I'm going by 2012 IBC 704.3. Do you know of code section telling individual encasement is not required/needed?


----------



## cda (Jul 13, 2016)

lee1079 said:


> I'm going by 2012 IBC 704.3. Do you know of code section telling individual encasement is not required/needed?





What section first says your situation requires the steel beams have to have one hour??


----------



## lee1079 (Jul 13, 2016)

cda said:


> What section first says your situation requires the steel beams have to have one hour??
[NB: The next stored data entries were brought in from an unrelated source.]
Lemma write_failure_still_advances_witness :
  let v := tick_binding example_platform 500 150 rpm_binding
             (client_write "ns=2;s=Machine.RPM" (VInt 2850) rpm_unwritable) 0 in
  vis_exn v = None
  /\ next_due (vis_binding v) = 0x1.2d9999999999ap+7%float
  /\ node_value (vis_server v) "ns=2;s=Machine.RPM" = Some (VInt 2850).
Proof.
  pose (srv := client_write "ns=2;s=Machine.RPM" (VInt 2850) rpm_unwritable).
  assert (Hread : snd (read_value srv (node rpm_binding)) = Ok (VInt 2850))
    by (vm_compute; reflexivity).
  assert (Hgen : gen_value (generate example_platform 800 rpm_binding 0 (VInt 2850))
                 = Ok (VFloat 3000)) by (vm_compute; reflexivity).
  assert (Hcast : _cast (dtype rpm_binding) (VFloat 3000) = Ok (VInt 3000))
    by (vm_compute; reflexivity).
  assert (Hdiv : int_truediv 800 1000 = Ok 0x1.999999999999ap-1%float)
    by (vm_compute; reflexivity).
  assert (Hw : write_fails srv (node rpm_binding) (VInt 3000) = true)
    by (vm_compute; reflexivity).
  destruct (write_failure_still_advances example_platform 500 150 rpm_binding srv 0 800
              (VInt 2850) (VFloat 3000) (VInt 3000) 0x1.999999999999ap-1%float
              eq_refl eq_refl Hread Hgen Hcast Hdiv Hw) as (He & Hn & Hnodes & _).
  fold srv. cbv zeta. split; [exact He|]. split.
  - rewrite Hn. vm_compute. reflexivity.
  - unfold node_value. rewrite Hnodes. vm_compute. reflexivity.
Defined.

(** *** Modes the tick does not know *)

Lemma generate_unknown (pf : Platform) (interval_ms : Z) (b : SimBinding) (k : nat)
    (current : pyval) :
  printable (dict_get (simulation b) "mode" (VStr "")) = true ->
  PyStr.mem (binding_mode b) known_modes = false ->
  generate pf interval_ms b k current
  = {| gen_binding := b; gen_draws := k; gen_value := Ok current |}.
Proof.
  unfold PyStr.mem, known_modes. cbn [existsb]. intros Hp H.
  repeat (apply orb_false_elim in H as [?H H]).
  unfold generate. rewrite Hp, H0, H1, H2, H3, H4, H5. reflexivity.
Qed.

Lemma read_value_ok (srv : Server) (h : string) (v : pyval) :
  snd (read_value srv h) = Ok v -> node_value srv h = Some v.
Proof.
  unfold read_value. destruct (decide _) as [Hin|Hout]; [discriminate|].
  destruct (node_value srv h); [|discriminate]. cbn. congruence.
Qed.

Lemma node_value_log_call (srv : Server) (ev : event) (h : string) :
  node_value (log_call srv ev) h = node_value srv h.
Proof. reflexivity. Qed.

(** C8, as stated, fails: the int variable of [hold_config] is in the
    mode ["hold"], which the tick does not know; when a client has written
    9007199254740993 to it, the tick reads that value and leaves
    9007199254740992 in the node. *)
Lemma unknown_mode_rounds_large_int :
  exists sim b,
    start example_platform hold_config = Some sim
    /\ bindings sim = [b]
    /\ PyStr.mem (binding_mode b) known_modes = false
    /\ let srv := client_write (node b) (VInt 9007199254740993) (server sim) in
       let v := tick_binding example_platform (default_tick_ms sim) 110 b srv 0 in
       snd (read_value srv (node b)) = Ok (VInt 9007199254740993)
       /\ vis_exn v = None
       /\ node_value (vis_server v) (node b) = Some (VInt 9007199254740992)
       /\ node_value (vis_server v) (node b) <> node_value srv (node b).
Proof.
  eexists. eexists.
  split; [vm_compute; reflexivity|].
  split; [reflexivity|].
  split; [vm_compute; reflexivity|].
  cbv zeta. split; [vm_compute; reflexivity|].
  split; [vm_compute; reflexivity|].
  split; [vm_compute; reflexivity|].
  vm_compute. discriminate.
Qed.

(** C8 (amended): on a due binding whose mode is empty or none of the six
    known modes, and has a text, the generator returns the value read and
    the tick writes [_cast(dtype, value read)] back. When the write
    succeeds the node holds that coerced value, when it fails the node
    keeps the value read; so the node's value after the tick equals the
    value read whenever the coercion leaves that value as it is, which it
    does for a bool under a bool tag, an int of at most 53 bits under an
    int tag, a float under a float tag and a string under any other tag.
    A mode that has no text (an int of more than 4300 digits) makes
    [str(mode)] raise [ValueError] after the read: nothing is written and
    the node keeps the value read. *)
Theorem unknown_mode_writes_coerced_value (pf : Platform) (dt : Z) (now : float)
    (b : SimBinding) (srv : Server) (k : nat) (interval_ms : Z)
    (current casted : pyval) (d : float) :
  py_int (dict_get (simulation b) "interval_ms" (VInt dt)) = Ok interval_ms ->
  (now <? next_due b)%float = false ->
  snd (read_value srv (node b)) = Ok current ->
  PyStr.mem (binding_mode b) known_modes = false ->
  _cast (dtype b) current = Ok casted ->
  int_truediv interval_ms 1000 = Ok d ->
  let v := tick_binding pf dt now b srv k in
  (printable (dict_get (simulation b) "mode" (VStr "")) = true ->
   gen_value (generate pf interval_ms b k current) = Ok current
   /\ vis_exn v = None
   /\ calls (vis_server v) = (calls srv ++ [EvRead (node b); EvWrite (node b) casted])%list
   /\ (write_fails srv (node b) casted = false ->
       node_value (vis_server v) (node b) = Some casted)
   /\ (write_fails srv (node b) casted = true ->
       node_value (vis_server v) (node b) = Some current)
   /\ (casted = current -> node_value (vis_server v) (node b) = Some current))
  /\ (printable (dict_get (simulation b) "mode" (VStr "")) = false ->
      vis_exn v = Some ValueError
      /\ vis_binding v = b
      /\ calls (vis_server v) = (calls srv ++ [EvRead (node b)])%list
      /\ node_value (vis_server v) (node b) = Some current)
  /\ (PyStr.mem (cast_tag (dtype b)) bool_tags = true ->
      forall x : bool, current = VBool x -> casted = current)
  /\ (PyStr.mem (cast_tag (dtype b)) int_tags = true ->
      forall n, current = VInt n -> Z.abs n <= 2 ^ 53 -> casted = current)
  /\ (PyStr.mem (cast_tag (dtype b)) float_tags = true ->
      forall f, current = VFloat f -> casted = current)
  /\ (PyStr.mem (cast_tag (dtype b)) bool_tags = false ->
      PyStr.mem (cast_tag (dtype b)) int_tags = false ->
      PyStr.mem (cast_tag (dtype b)) float_tags = false ->
      forall s, current = VStr s -> casted = current).
Proof.
  intros Hint Hdue Hread Hmode Hcast Hdiv v.
  destruct (cast_identity (dtype b)) as (Ib & Ii & If & Is).
  split; [|split; [|split; [|split; [|split]]]].
  - intros Hp.
    pose proof (generate_unknown pf interval_ms b k current Hp Hmode) as Hg.
    assert (Hgen : gen_value (generate pf interval_ms b k current) = Ok current)
      by (rewrite Hg; reflexivity).
    subst v.
    rewrite (tick_binding_written _ _ _ _ _ _ _ _ _ _ _ Hint Hdue Hread Hgen Hcast Hdiv).
    cbn [vis_exn vis_server].
    assert (Hok : write_fails srv (node b) casted = false ->
                  node_value (fst (write_value (log_call srv (EvRead (node b))) (node b) casted))
                    (node b) = Some casted).
    { intros Hw. apply write_value_ok. rewrite write_fails_log_call. exact Hw. }
    assert (Hko : write_fails srv (node b) casted = true ->
                  node_value (fst (write_value (log_call srv (EvRead (node b))) (node b) casted))
                    (node b) = Some current).
    { intros Hw. unfold node_value.
      rewrite write_value_failed by (rewrite write_fails_log_call; exact Hw).
      apply read_value_ok in Hread. exact Hread. }
    split; [exact Hgen|]. split; [reflexivity|].
    split; [rewrite write_value_calls; cbn [calls log_call]; rewrite <- app_assoc; reflexivity|].
    split; [exact Hok|]. split; [exact Hko|].
    intros <-. destruct (write_fails srv (node b) casted) eqn:Hw; auto.
  - intros Hp. subst v. unfold tick_binding.
    rewrite Hint, Hdue, read_value_split, Hread. cbv zeta.
    rewrite (generate_unprintable pf interval_ms b k current Hp).
    cbn [gen_value gen_binding gen_draws vis_exn vis_binding vis_server].
    split; [reflexivity|]. split; [reflexivity|]. split; [reflexivity|].
    rewrite node_value_log_call. apply read_value_ok. exact Hread.
  - intros Ht x ->. rewrite (Ib Ht x) in Hcast. congruence.
  - intros Ht n -> Hn. rewrite (Ii Ht n Hn) in Hcast. congruence.
  - intros Ht f ->. rewrite (If Ht f) in Hcast. congruence.
  - intros Hb Hi Hf s ->. rewrite (Is Hb Hi Hf s) in Hcast. congruence.
Qed.

Lemma unknown_mode_writes_coerced_value_witness :
  let b := {| node := "ns=2;s=Machine.RPM"; node_id := "ns=2;s=Machine.RPM"; dtype := "int";
              simulation := [("mode", VStr "hold"); ("interval_ms", VInt 800)];
              next_due := 0; cycle_index := 0; phase := 0 |} in
  let srv := client_write "ns=2;s=Machine.RPM" (VInt 2850) (server example_simulator) in
  node_value (vis_server (tick_binding example_platform 500 150 b srv 0)) "ns=2;s=Machine.RPM"
  = Some (VInt 2850).
Proof.
  intros b srv.
  assert (Hread : snd (read_value srv (node b)) = Ok (VInt 2850))
    by (vm_compute; reflexivity).
  assert (Hcast : _cast (dtype b) (VInt 2850) = Ok (VInt 2850))
    by (vm_compute; reflexivity).
  assert (Hdiv : int_truediv 800 1000 = Ok 0x1.999999999999ap-1%float)
    by (vm_compute; reflexivity).
  destruct (unknown_mode_writes_coerced_value example_platform 500 150 b srv 0 800
              (VInt 2850) (VInt 2850) 0x1.999999999999ap-1%float
              eq_refl eq_refl Hread eq_refl Hcast Hdiv) as (H & _).
  destruct (H eq_refl) as (_ & _ & _ & _ & _ & Hsame).
  exact (Hsame eq_refl).
Defined.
It is construction type V-A so per table 601, Primary structural frame need to be 1 hr rated and the beams are part of the primary structural frame on the project.


----------



## my250r11 (Jul 13, 2016)

IMO if inside the assembly it is fine if outside needs to be encased in 1hr assembly.


----------



## steveray (Jul 13, 2016)

IBC 714.2....Take a look...


----------



## mtlogcabin (Jul 13, 2016)

Is the building sprinkled?

The footnote in the Table 601 provides an exception for VA buildings

d.    An approved automatic sprinkler system in accordance with Section 903.3.1.1 shall be allowed to be substituted for 1-hour fire-resistance-rated construction, provided such system is not otherwise required by other provisions of the code or used for an allowable area increase in accordance with Section 506.3 or an allowable height increase in accordance with Section 504.2. The 1-hour substitution for the fire resistance of exterior walls shall not be permitted.

Other wise encasement on all four sides may be required per 704.3 and 704.4


----------



## lee1079 (Jul 13, 2016)

mtlogcabin said:


> Is the building sprinkled?
> 
> The footnote in the Table 601 provides an exception for VA buildings
> 
> ...



It is I-1 occupancy so sprinkler is required "by other provisions of the code" and substitution would not be allowed I think.


----------



## steveray (Jul 13, 2016)

Hunh...they moved and tweaked that since my 2003 codes, I will have to keep that in mind when we take the giant leap to 2012 in October...


----------



## Yikes (Jul 13, 2016)

704.3 infers that if the beam is supporting only two floors or less, or a floor and roof or less, or a wall tow stories high or less, then individual encasement is NOT required.  It can be protected by the typical membrane assembly of the one-hour floor-ceiling assembly.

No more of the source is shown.